» **ABOUT THIS TASK**
Your answer should be the lines below from the one holding "tags read out" through the one holding "dom r) <$> l);", copied exactly and with nothing else.

SOURCE DATA below:

(** * ml-api-inference-internal.c: tensor descriptor bridge, model
      validation and element availability

    A shallow embedding of [c/src/ml-api-inference-internal.c] of the
    NNStreamer ML API, with the statements of its specification proved
    against it.

    Conventions of the embedding.
    - A pointer that the C code tests against [NULL] is an [option]
      ([nullable]); [None] is the null pointer.
    - A C fragment whose behaviour is undefined (an array indexed outside its
      bounds, a null pointer handed to [strrchr]) evaluates to [None] in the
      outer [option] of the function's result, so every "returns" theorem
      below also says that the C code stays inside defined behaviour.
    - [guint] counters are [nat]; dimension values ([uint32_t]) and the type
      tags read out of the descriptors are [Z].
    - The locking macros ([G_LOCK_UNLESS_NOLOCK]) are not modelled. *)

From Stdlib Require Import ZArith String Ascii List Lia.
From stdpp Require Import base option list strings.

Local Open Scope Z_scope.

Abbreviation nullable := option (only parsing).
Abbreviation NULL := None (only parsing).
(** [response.json()] *)
Definition response_json (response : Z * option json) : outcome json :=
  match response.2 with
  | Some j => Returned j
  | None => Raised JSONDecodeError
  end.

(** [pd.DataFrame(data)]: a list of records gives one row per record and the
    union of their keys as columns; an object of scalars is refused, unless
    it has no field at all, which gives the frame without columns. *)
Definition pd_DataFrame (data : json) : outcome DataFrame :=
  match data with
  | Records l =>
      Returned {| columns := ⋃ ((λ r : gmap string string, dom r) <$> l);
                  rows := (λ r : gmap string string, Str <$> r) <$> l |}
  | ScalarObject o =>
      if decide (o = ∅) then Returned {| columns := ∅; rows := [] |}
      else Raised ValueError
  end.

(** [df[col]] *)
Definition getitem (df : DataFrame) (col : string) : outcome (list cell) :=
  if bool_decide (col ∈ columns df)
  then Returned ((λ r, cell_at r col) <$> rows df)
  else Raised (KeyError (StrKey col)).

(** [df[col] = values] *)
Definition setitem (df : DataFrame) (col : string) (values : list cell) : DataFrame :=
  {| columns := {[col]} ∪ columns df;
     rows := zip_with (λ r v, <[col := v]> r) (rows df) values |}.

Definition isna (c : cell) : bool :=
  match c with
  | Missing | Num NaN => true
  | _ => false
  end.

(** [df.dropna(subset=cols, inplace=True)] *)
Definition dropna (subset : list string) (df : DataFrame) : DataFrame :=
  {| columns := columns df;
     rows := filter (λ r, Forall (λ col, isna (cell_at r col) = false) subset) (rows df) |}.

(** [astype(int)] on one cell: truncation toward zero; NaN and the
    infinities are refused. *)
Definition astype_int (c : cell) : outcome cell :=
  match c with
  | Num (Fin x) => Returned (IntCell (Qnum x ÷ Z.pos (Qden x)))
  | IntCell z => Returned (IntCell z)
  | _ => Raised ValueError
  end.
(** * GST invoice billing backend: [backend/server.py]

    A shallow embedding of the two computations of the backend, the
    invoice totals ([calculate_invoice_totals]) and the amount in words
    ([number_to_words]), and of the invoice numbering of [create_invoice],
    followed by the properties of the specification that concern them.

    Python values are modelled as the interpreter has them: [int] is [Z],
    [float] is IEEE 754 binary64 (the [spec_float] of the standard library
    at precision 53 and exponent bound 1024, with its correctly rounded
    operations), [str] is [string], and an exception is the [Raise] branch
    of a small error monad. *)

From Stdlib Require Import ZArith Lia List String Ascii Bool.
From Stdlib Require Import Floats.SpecFloat.
Import ListNotations.

Local Open Scope Z_scope.

(** ** The error monad of the embedding *)

Module Py.

Inductive exn : Type :=
  | OverflowError
  | ValueError
  | TypeError
  | IndexError.

Inductive result (A : Type) : Type :=
  | Ok (a : A)
  | Raise (e : exn).

Arguments Ok {A} a.
Arguments Raise {A} e.

Definition bind {A B : Type} (c : result A) (k : A -> result B) : result B :=
  match c with
  | Ok a => k a
  | Raise e => Raise e
  end.

Definition returns {A : Type} (c : result A) : bool :=
  match c with
  | Ok _ => true
  | Raise _ => false
  end.

End Py.

Export Py.

Declare Scope py_scope.
Delimit Scope py_scope with py.
Notation "x <- c ;; k" := (bind c (fun x => k))
  (at level 61, c at next level, right associativity) : py_scope.
Notation "' pat <- c ;; k" := (bind c (fun x => match x with pat => k end))
  (at level 61, pat pattern, c at next level, right associativity) : py_scope.

(** ** Python floats: IEEE 754 binary64 *)

Module Float.

Definition prec : Z := 53.
Definition emax : Z := 1024.

Definition float : Type := spec_float.

Definition add : float -> float -> float := SFadd prec emax.
Definition sub : float -> float -> float := SFsub prec emax.
Definition mul : float -> float -> float := SFmul prec emax.
Definition div : float -> float -> float := SFdiv prec emax.

(** [x == y] on floats: false as soon as one side is NaN. *)
Definition eqb : float -> float -> bool := SFeqb.
Definition ltb : float -> float -> bool := SFltb.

End of SOURCE DATA.

» **OUTPUT**
      tags read out of the descriptors are [Z].
    - The locking macros ([G_LOCK_UNLESS_NOLOCK]) are not modelled. *)

From Stdlib Require Import ZArith String Ascii List Lia.
From stdpp Require Import base option list strings.

Local Open Scope Z_scope.

Abbreviation nullable := option (only parsing).
Abbreviation NULL := None (only parsing).
(** [response.json()] *)
Definition response_json (response : Z * option json) : outcome json :=
  match response.2 with
  | Some j => Returned j
  | None => Raised JSONDecodeError
  end.

(** [pd.DataFrame(data)]: a list of records gives one row per record and the
    union of their keys as columns; an object of scalars is refused, unless
    it has no field at all, which gives the frame without columns. *)
Definition pd_DataFrame (data : json) : outcome DataFrame :=
  match data with
  | Records l =>
      Returned {| columns := ⋃ ((λ r : gmap string string, dom r) <$> l);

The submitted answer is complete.